# You know you're a guitar geek when....



## Tycho (Jan 3, 2007)

At last night's Blue Rodeo show in Toronto, when opener Luke Doucet switched from his usual Gretsch to a Tele, he mentioned that he had it made at "this guitar store on Queen Street West called Capsule Music". I let out a big loud "Whooo!" and then realized to my embarrassment that I was the only person in Massey Hall who had cheered -- although my date said she thought she heard one other cheer from the other side of the hall.


----------



## firstfret (Mar 2, 2008)

Nothing wrong with showing enthusiasm at a concert! Bet by the end of it all everyone else was WOOHOOing right along with ya. Way to go:bow:


----------



## Tycho (Jan 3, 2007)

I thought there'd be more gear geeks there who would appreciate the shout-out to Capsule. Guess not. 

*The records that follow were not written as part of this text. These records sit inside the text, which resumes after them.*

(** * Avail funnel of paima-engine: a shallow embedding and its properties

    Source: packages/engine/paima-funnel/src/funnels/avail/funnel.ts

    The funnel wraps a base funnel of the primary (EVM) chain and splices
    into its blocks the data submitted to a secondary (Avail) chain, aligned
    by timestamp.  Numbers are JavaScript numbers in the source; they are
    integers here ([Z]), and the one quotient the source takes
    ([maxSlot = delayed timestamp / 20]) is a rational ([Q]).  The remote
    endpoints (primary node, wrapped funnel, secondary RPC, database, light
    client) are fields of a [World]; every request is logged in a trace. *)

From Stdlib Require Import ZArith QArith Lia Sorted.
From stdpp Require Import base option list sorting gmap strings.

Local Open Scope Z_scope.

(** ** Data model *)

(** [AvailConfig] of [@paima/utils]; [delay] and [confirmationDepth] are
    optional in the source ([config.delay ?? 0]). *)
Record AvailConfig := {
  delay : option Z;
  confirmationDepth : option Z;
  funnelBlockGroupSize : Z;
  lightClient : string;
  rpc : string
}.

Inductive ChainDataExtensionDatumType :=
| Generic
| ERC20Transfer
| ERC721Transfer
| OtherDatum.

(** An extension datum.  The funnel itself only builds generic ones, the
    wrapped funnel may hand over others. *)
Record CdeDatum := {
  cdeName : string;
  datumBlockNumber : Z;
  transactionHash : string;
  payload : string;
  cdeDatumType : ChainDataExtensionDatumType;
  scheduledPrefix : string;
  datumNetwork : string
}.

(** [ChainData]: one primary block.  [extensionDatums] is an optional
    field in the source, [None] is [undefined]. *)
Record ChainData := {
  timestamp : Z;
  blockHash : string;
  blockNumber : Z;
  submittedData : list string;
  extensionDatums : option (list CdeDatum)
}.

(** The records of [getSubmittedData].  [readData] overwrites
    [blockNumber] with a lookup in an object, which may be [undefined];
    hence the option. *)
Record CdeData := {
  cdeBlockNumber : option Z;
  cdeExtensionDatums : option (list CdeDatum)
}.

(** The BABE pre-digest is an enumeration; "all the variants have a
    slotNumber field". *)
Inductive RawBabePreDigest :=
| Primary (authorityIndex slotNumber : Z)
| SecondaryPlain (authorityIndex slotNumber : Z)
| SecondaryVRF (authorityIndex slotNumber : Z).

(** Digest items of a header.  The payload of a pre-runtime item is kept
    in decoded form: [api.createType('RawBabePreDigest', ..)] belongs to
    the RPC library. *)
Inductive DigestItem :=
| PreRuntime (engine : string) (digest : RawBabePreDigest)
| Consensus (engine : string)
| Seal (engine : string)
| Other
| RuntimeEnvironmentUpdated.

Record Header := {
  hdr_number : Z;
  hdr_hash : string;
  hdr_logs : list DigestItem
}.

(** [type HeaderData = { number; hash; slot }] *)
Record HeaderData := {
  number : Z;
  hash : string;
  slot : Z
}.

(** What the code can throw.  The source has no error classes: the first
    is the [TypeError] raised by reading [.asPreRuntime] of [undefined] in
    [getSlotFromHeader], the second the [Error]s thrown by [getState] and
    [latestBlock]; the names are those of the specification's taxonomy. *)
Inductive FunnelError :=
| MalformedHeaderError
| UninitializedStateError.

Inductive Result (A : Type) :=
| Ok (a : A)
| Err (e : FunnelError).
Arguments Ok {A} a.
Arguments Err {A} e.

(** ** Pure helpers *)

Definition applyDelay (config : AvailConfig) (baseTimestamp : Z) : Z :=
  Z.max (baseTimestamp - default 0 (delay config)) 0.

Definition isPreRuntime (log : DigestItem) : bool :=
  match log with
  | PreRuntime _ _ => true
  | _ => false
  end.

Definition slotNumberOf (d : RawBabePreDigest) : Z :=
  match d with
  | Primary _ s => s
  | SecondaryPlain _ s => s
  | SecondaryVRF _ s => s
  end.

(** [header.digest.logs.find(log => log.isPreRuntime)!.asPreRuntime]: the
    [!] is erased at run time, so a missing item makes the property read
    throw. *)
Definition getSlotFromHeader (header : Header) : Result Z :=
  match List.find isPreRuntime (hdr_logs header) with
  | Some (PreRuntime _ babeDigest) => Ok (slotNumberOf babeDigest)
  | _ => Err MalformedHeaderError
  end.

(** JavaScript truthiness of a number. *)
Definition truthy (n : Z) : bool := negb (n =? 0).

(** [getUpperBoundBlock]: scans from the last index down and stops at the
    first entry with [maxTimestamp >= ts]. *)
Fixpoint getUpperBoundBlock_down (rev_entries : list (Z * Z)) (maxTimestamp : Q)
  : option Z :=
  match rev_entries with
  | [] => None
  | (ts, toBlockInner) :: rest =>
      if Qle_bool (inject_Z ts) maxTimestamp then Some toBlockInner
      else getUpperBoundBlock_down rest maxTimestamp
  end.

Definition getUpperBoundBlock (timestampToBlockNumber : list (Z * Z))
  (maxTimestamp : Q) : option Z :=
  getUpperBoundBlock_down (rev timestampToBlockNumber) maxTimestamp.

(** [composeChainData].  [Array.prototype.find] yields the first match;
    an array is truthy even when empty, so the first branch is taken
    whenever the block has the field at all.  Blocks are values here: every
    block owns its array ([processBlock] builds it with [cdeData.flat()]),
    so [push] is [++]; the in-place version follows. *)
Definition mergeBlock (blockData : ChainData) (matchingData : CdeData) : ChainData :=
  match extensionDatums blockData with
  | Some own =>
      match cdeExtensionDatums matchingData with
      | Some more =>
          {| timestamp := timestamp blockData;
             blockHash := blockHash blockData;
             blockNumber := blockNumber blockData;
             submittedData := submittedData blockData;
             extensionDatums := Some (own ++ more) |}
      | None => blockData
      end
  | None =>
      match cdeExtensionDatums matchingData with
      | Some more =>
          {| timestamp := timestamp blockData;
             blockHash := blockHash blockData;
             blockNumber := blockNumber blockData;
             submittedData := submittedData blockData;
             extensionDatums := Some more |}
      | None => blockData
      end
  end.

Definition matchesBlock (blockData : ChainData) (blockCdeData : CdeData) : bool :=
  match cdeBlockNumber blockCdeData with
  | Some n => n =? blockNumber blockData
  | None => false
  end.

Definition composeBlock (cdeData : list CdeData) (blockData : ChainData) : ChainData :=
  match List.find (matchesBlock blockData) cdeData with
  | None => blockData
  | Some matchingData => mergeBlock blockData matchingData
  end.

Definition composeChainData (baseChainData : list ChainData) (cdeData : list CdeData)
  : list ChainData :=
  map (composeBlock cdeData) baseChainData.

(** ** [composeChainData] in place

    The source mutates the blocks: [push] writes into the block's own
    array, and a block without an array is given the record's.  Here the
    objects live on a heap, blocks and records refer to their arrays by
    address, and [composeChainData] above is what is read back when every
    block owns its array (see [composeChainData_in_place]). *)
Module InPlace.

Record BlockObject := {
  o_timestamp : Z;
  o_blockHash : string;
  o_blockNumber : Z;
  o_submittedData : list string;
  o_extensionDatums : option nat
}.

Record CdeObject := {
  c_blockNumber : option Z;
  c_extensionDatums : option nat
}.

But I'm hoping Luke appreciated it! 

:food-smiley-004:


----------



## zontar (Oct 25, 2007)

Don't worry about it.

I've been the only one in a crowded movie theater to laugh at something--in some cases I cracked up--not just a small laugh--but a full bore cracking up.

So what? I found something funny.

You found something you thought worth cheering or whooping.
Hardly inappropriate.


----------